You must avoid framing it like that.

Instead say, “This is anger,” or “This is sadness.”

See, you don’t want to give power to these feelings. Especially the negative ones.

You want to remove yourself from the equation so call the feeling by its name.

According to a study done by UCLA psychologist Matthew Lieberman, “putting feelings into words may activate this part of the prefrontal cortex, which may in turn suppress the area of the brain that produces emotional distress.2

In simpler words, when you name the emotion, you ease the emotional distress it causes.

Now you have an understanding of the following:

  • What the difference is between emotion and a feeling
  • The 7 universal emotions
  • How they affect the brain
  • How putting your sensations into words helps you reduce emotional distress

It’s now time for me to introduce you to some simple strategies to begin mastering your emotions.

Short-term strategies to master your emotions

The Emotional Mastery Framework has key components that work in tandem.

They consist of short-term and long-term strategies.

The short-term strategies are meant for mostly physical activities or mental exercises to change your mood, reduce your current stress, change your mental state, and lessen the constant mental strain that modern life puts on us.

The long-term strategies are paradigm shifts, ie, changing your mindset.

You cannot rely on one set of strategies. You can’t have one without the other. Both short and long term strategies must be implemented for emotional mastery.

Both your body and mind are interconnected. Putting both to work is of paramount importance to become a master of your emotions.

That said, these are NOT rules. These are simple guidelines. When followed they will help change how you view reality itself.

Now, I understand that it feels like I’m being hyperbolic with what I just told you. But, wouldn’t you agree that being in full control of your emotions and actions would be a great asset when it comes to mastering yourself? Don’t you owe it to yourself to change your life for the better?

My guess is that you’ve said yes.

Let’s dive into the 6 short-term strategies to master your emotions.

Distract yourself

I got a call from Dad on a Monday morning. “Jose,” he said with a somber voice, “I need to talk with you and your brother about mom. Can you come here at 8 pm?”

“Is everything OK with mom, dad?” I replied.

Days before mom had gotten awfully sick. I was terrified about what dad was going to tell us.

Me, being me, my mind tends to go will go to a dark place. It’s always a worst-case scenario for me. I’m always prepared for the worst. That day was no different.

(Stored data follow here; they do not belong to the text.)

Lemma unsubscribe_all_loop_sectioned sid l removed : sectioned (unsubscribe_all_loop sid l removed).
Proof.
  revert removed. induction l as [|[ch subs] l IH]; intros removed; cbn; [eauto|].
  by apply erase_if_empty_sectioned.
Qed.

Lemma broker_prog_sectioned call : exists k, broker_prog call = LLock k /\ sectioned k.
Proof.
  destruct call as [ch sid fn|ch sid|sid|ch msg]; eexists; (split; [done|]); cbn.
  - intros m. destruct (replace_sub _ _ _); cbn; eauto.
  - intros m. destruct (m !! ch); cbn; [apply erase_if_empty_sectioned; cbn; eauto|eauto].
  - intros m. apply unsubscribe_all_loop_sectioned.
  - intros m. destruct (m !! ch); cbn; [rewrite publish_loop_after; eauto|eauto].
Qed.

#[global] Instance broker_object : MutexObject broker_prog := plain_object _ broker_prog_sectioned.

(** Calls of the sequential broker, one after the other, with their replies and callbacks. *)
Inductive served (w0 : World) : list (entry BrokerCall BrokerReply Callback) -> World -> Prop :=
  | served_nil : served w0 [] w0
  | served_snoc lin w c call r es w' :
      served w0 lin w -> broker_call call w = (Ret r, w') -> posted w' = posted w ++ frames_of es ->
      served w0 (lin ++ [MkEntryOf c call r es]) w'.

Lemma history_served w lin m :
  history broker_prog (channels_ w) lin m -> exists w', served w lin w' /\ channels_ w' = m.
Proof.
  induction 1 as [|lin m c call r es m' _ (w1 & Hw1 & <-) He]; [by exists w; split; [constructor|]|].
  pose proof (broker_prog_call call w1) as Hc. rewrite He in Hc.
  eexists. split; [by eapply served_snoc; [|exact Hc|]|done].
Qed.
End Programs.

(** * Any number of threads *)

Section Theorems.
Context `{RtOk : CxxRuntimeOk} (reenter : Callback -> list BrokerCall).

(** A connection registers the callback it made for that channel. *)
Definition registers_own (call : BrokerCall) : Prop :=
  match call with
  | CallSubscribe channel sid write_fn => write_fn = MkWriteFn sid channel
  | _ => True
  end.

Lemma broker_call_wf call w :
  registers_own call -> broker_wf (channels_ w) -> broker_wf (channels_ (snd (broker_call call w))).
Proof.
  intros Hown Hwf. destruct call as [ch sid fn|ch sid|sid|ch msg]; cbn [broker_call];
    rewrite bind_run.
  - cbn in Hown. subst fn. pose proof (broker_wf_preserved ch sid [] w Hwf) as (Hp & _).
    by destruct (PubSubBroker_subscribe _ _ _ w) as [[]].
  - pose proof (broker_wf_preserved ch sid [] w Hwf) as (_ & Hp & _).
    by destruct (PubSubBroker_unsubscribe _ _ w) as [[]].
  - pose proof (broker_wf_preserved [] sid [] w Hwf) as (_ & _ & Hp & _).
    by destruct (PubSubBroker_unsubscribe_all _ w) as [[]].
  - pose proof (broker_wf_preserved ch 0%nat msg w Hwf) as (_ & _ & _ & Hp).
    by destruct (PubSubBroker_publish _ _ w) as [[]].
Qed.

Lemma served_wf w lin w' :
  served w lin w' -> Forall registers_own (map en_op lin) -> broker_wf (channels_ w) ->
  broker_wf (channels_ w').
Proof.
  induction 1 as [|lin w1 c call r es w2 _ IH Hc _]; [done|]. rewrite map_app.
  intros [Hl Hown]%Forall_app Hwf. apply Forall_cons in Hown as [Hown _].
  pose proof (broker_call_wf call w1 Hown (IH Hl Hwf)) as Hw. by rewrite Hc in Hw.
Qed.

Lemma broker_reachable chans calls m :
  reaches broker_prog reenter (monitor_start chans calls) m -> linearized broker_prog chans m.
Proof. apply linearized_reachable, (linearized_start broker_prog). exact I. Qed.

(** C33. The broker is thread-safe: whatever the threads call and however their steps
    interleave, callbacks that call the broker again included, the calls take effect one
    after the other as operations of the sequential broker, in the order in which they give
    the mutex back, which is between their invocation and their return; a call that has
    returned got the reply of its operation and has called exactly its callbacks, in order,
    and a call on its way has called the first of them; while nobody holds the mutex the
    table is the one the operations left, and well formed if every connection registers its
    own callbacks. *)
Theorem broker_linearizable w calls m :
  reaches broker_prog reenter (monitor_start (channels_ w) calls) m ->
  exists lin w', served w lin w' /\ NoDup (map en_call lin) /\
    took (mn_trace m) = map en_key lin /\ ordered (mn_trace m) /\
    (forall c call r, Returned c call r ∈ mn_trace m ->
       MkEntryOf c call r (emitted c (mn_trace m)) ∈ lin) /\
    (forall en, en ∈ lin -> emitted (en_call en) (mn_trace m) `prefix_of` en_emitted en) /\
    (mn_mutex m = None -> channels_ w' = mn_state m /\
       (broker_wf (channels_ w) -> Forall registers_own (map en_op lin) -> broker_wf (mn_state m))).
Proof.
  intros Hm. destruct (broker_reachable _ _ _ Hm) as (lin & base & [Hh _ Ht Hs _ _ Hcl _ Ho Hret Hpre]).
  destruct (history_served w lin base Hh) as (w' & Hw' & Hb). exists lin, w'.
  split_and!; try done.
  - intros c call r Hin. by destruct (Hret c call r Hin).
  - intros Hmu. unfold section_ok in Hs. rewrite Hmu in Hs. rewrite Hs, <- Hb. split; [done|].
    intros Hwf Hown. by eapply served_wf.
Qed.

(** C34. Nobody deadlocks on the broker: a callback is called by a thread that does not hold
    the mutex; a thread that cannot go on waits for another thread, never for itself, so
    callbacks may call the broker; the holder, going on alone, gives the mutex back; and
    with callbacks that only post, as the server's do, a thread that finds the mutex free
    returns from all its calls. *)
Theorem broker_never_deadlocks chans calls m :
  reaches broker_prog reenter (monitor_start chans calls) m ->
  (forall i m' c e, next broker_prog reenter i m = Some m' ->
     mn_trace m' = mn_trace m ++ [Emitted c e] -> mn_mutex m <> Some i) /\
  (forall i f st, mn_threads m !! i = Some (f :: st) -> next broker_prog reenter i m = None ->
     exists j, j <> i /\ mn_mutex m = Some j) /\
  (forall i, mn_mutex m = Some i ->
     exists m', alone broker_prog reenter i m m' /\ mn_mutex m' = None) /\
  ((forall e, reenter e = []) -> mn_mutex m = None -> forall i st, mn_threads m !! i = Some st ->
     exists m', alone broker_prog reenter i m m' /\ mn_threads m' !! i = Some []).
Proof.
  intros Hm. pose proof (broker_reachable _ _ _ Hm) as Hlin.
  split_and!.
  - intros i m' c e. by eapply callback_unlocked.
  - intros i f st. by eapply waits_for_mutex.
  - intros i. by eapply holder_releases.
  - intros Hre Hmu i st. by eapply calls_end.
Qed.
End Theorems.

(** * Witnesses *)

#[local] Existing Instance demo_runtime.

“Mom is dead,” I thought to myself.

I kept thinking about it over and over. Replaying a scene that hadn’t happened. How I would react. Bracing myself for impact

When I arrived it wasn’t that bad. In fact, it’s rarely ever as bad as I imagine it will be. Dad said mom was fine. Nothing “bad” had happened.

Still, this was the first time my dad called a meeting like this. I was still in worst-case-scenario mode.

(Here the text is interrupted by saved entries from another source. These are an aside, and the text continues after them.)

Lemma data_loop_pres fuel handlers chunk responses s :
  P s (snd (snd (data_loop cfg fuel handlers chunk responses s))).
Proof.
  revert chunk responses s. induction fuel as [|fuel IH]; intros chunk responses s; cbn [data_loop].
  { simpl. reflexivity. }
  destruct (RespParser_feed _ chunk) as [val p].
  set (s1 := MkCState (with_parser p (conn s)) (aof s) (world s)).
  assert (P s s1) as H1 by apply loop_parser.
  destruct val as [[val|]|e| |]; try done.
  destruct (parse_command val) as [cmd|]; [|etrans; [exact H1|apply loop_parser]].
  case_decide.
  { pose proof (handle_auth_pres cmd s1) as Ha. destruct (handle_auth cfg cmd (conn s1)) as [r c].
    etrans; [exact H1|]. etrans; [exact Ha|apply IH]. }
  destruct (negb _); [etrans; [exact H1|apply IH]|].
  case_decide.
  { pose proof (handle_subscribe_pres cfg P cmd s1) as Hs.
    destruct (handle_subscribe cfg cmd s1) as [[u|e| |] s2]; simpl in *;
      (etrans; [exact H1|]); (etrans; [exact Hs|]); try done; apply IH. }
  case_decide.
  { pose proof (handle_unsubscribe_pres cfg P cmd s1) as Hs.
    destruct (handle_unsubscribe cfg cmd s1) as [[u|e| |] s2]; simpl in *;
      (etrans; [exact H1|]); (etrans; [exact Hs|]); try done; apply IH. }
  set (s2 := if has_aof cfg then _ else s1).
  assert (P s s2) as Hs2 by (subst s2; destruct (has_aof cfg);
    [etrans; [exact H1|apply loop_shared]|done]).
  assert (P s2 (snd (on_world (dispatch handlers cmd) s2))) as Hd.
  { apply (npres_world P (dispatch handlers cmd)). intros. apply loop_shared. }
  destruct (on_world (dispatch handlers cmd) s2) as [[r|e| |] s3]; simpl in *;
    (etrans; [exact Hs2|]); (etrans; [exact Hd|]); try done.
  etrans; [|apply IH]. destruct (has_stats cfg); [apply loop_shared|done].
Qed.

Lemma handle_data_pres handlers chunk :
  (forall s, P s (MkCState (with_close_after true (conn s)) (aof s) (world s))) ->
  npres P (handle_data cfg handlers chunk).
Proof.
  intros Hclose s. unfold handle_data. destruct (_ <? _).
  { etrans; [apply Hclose|]. etrans; [apply loop_parser|].
    refine (ops_write (cfg := cfg) (P := P)
              (serialize (RespError "ERR max request size exceeded"%b)) (MkCState _ _ _)). }
  pose proof (data_loop_pres (data_fuel (conn s) chunk) handlers chunk [] s) as Hl.
  assert (forall responses, npres P (finish_data cfg responses)) as Hfin.
  { intros []; [apply ops_read|apply ops_write]. }
  destruct (data_loop _ _ _ _ _ _) as [responses [[u|e| |] s']]; cbn [snd] in *; try done.
  - etrans; [exact Hl|apply Hfin].
  - etrans; [exact Hl|]. etrans; [apply loop_parser|apply Hfin].
Qed.
End Loop.

(** * Input and output never go wrong *)

(** The invariant is kept, and output is only ever appended to. *)
Definition io_kept (cfg : ConnConfig) (s s' : CState) : Prop :=
  io_inv cfg (conn s) -> io_inv cfg (conn s') /\ exists l, output (conn s') = output (conn s) ++ l.

Section IoKept.
Context `{CxxRuntime} (cfg : ConnConfig).

#[export] Instance io_kept_preorder : PreOrder (io_kept cfg).
Proof.
  split.
  - intros s Hi. split; [done|]. exists []. by rewrite app_nil_r.
  - intros s1 s2 s3 H12 H23 Hi. destruct (H12 Hi) as [Hi2 [l1 Hl1]].
    destruct (H23 Hi2) as [Hi3 [l2 Hl2]]. split; [done|]. exists (l1 ++ l2).
    by rewrite Hl2, Hl1, app_assoc.
Qed.

Lemma io_kept_same s c a w :
  (io_inv cfg (conn s) -> io_inv cfg c) -> output c = output (conn s) ->
  io_kept cfg s (MkCState c a w).
Proof. intros Hinv Ho Hi. split; [by apply Hinv|]. exists []. by rewrite app_nil_r. Qed.

#[export] Instance io_kept_ops : LoopOps cfg (io_kept cfg).
Proof.
  split; [split; [apply _|..]|..].
  - intros data s Hi. split; [by apply io_inv_do_write|].
    change (exists l, output (do_write cfg data (conn s)) = output (conn s) ++ l).
    destruct (is_open (socket_ (conn s))) eqn:Ho.
    + pose proof (output_do_write cfg data (conn s) Hi Ho) as Hout. unfold written in Hout.
      destruct (_ <=? _); destruct Hout as [Hout _]; [by eexists|].
      exists []. by rewrite app_nil_r.
    + exists []. unfold do_write. rewrite Ho. by rewrite app_nil_r.
  - intros s. apply io_kept_same; [apply io_inv_do_read|apply output_do_read].
  - intros f s. apply io_kept_same; [by intros []|done].
  - intros s w. by apply io_kept_same.
  - intros s p. apply io_kept_same; [by intros []|done].
  - intros s. apply io_kept_same; [by intros []|done].
  - intros s a w. by apply io_kept_same.
Qed.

The meeting was still hours away. I still had things to do but mom was weighing heavy on my mind.

So here’s what I do when I’m in a situation I have no control over.

I distract myself.

The simplest way to distract yourself is this happen is to get started on something.

Whenever you feel anxious about a difficult situation you must face, just start working on something.

Easier said than done, right?

Here’s how to make this work for you.

Force yourself to work on something for 5 minutes. That’s all. 5 minutes. Set a timer. Once you get started, your brain will crave completion. It’s a natural process of the brain. The brain cannot stand incompleteness.

Want an example? Ever get a song stuck in your head? Bet you have. Usually an advert jingle or some catchy pop song. Do you think it’s an accident? 100% no chance. They want that song repeating in your head because it means you’ll keep thinking about the song. Thinking about the song makes you think about what they’re selling. If you think about it you’re more likely to buy.

Why? Because your brain wants the loop of the jingle closed.

If advertising executives are manipulating your brain do you not owe it to yourself to manipulate your own brain to better your own life?

Distract yourself.

Once you apply this technique, you’ll have a better chance of managing your emotions. Distracting yourself, distract your emotions.

Change your environment

Your environment influences your mood in unimaginable ways.

Have you ever entered a room where you got chills down your spine? You don’t know why but you’re immediately uncomfortable?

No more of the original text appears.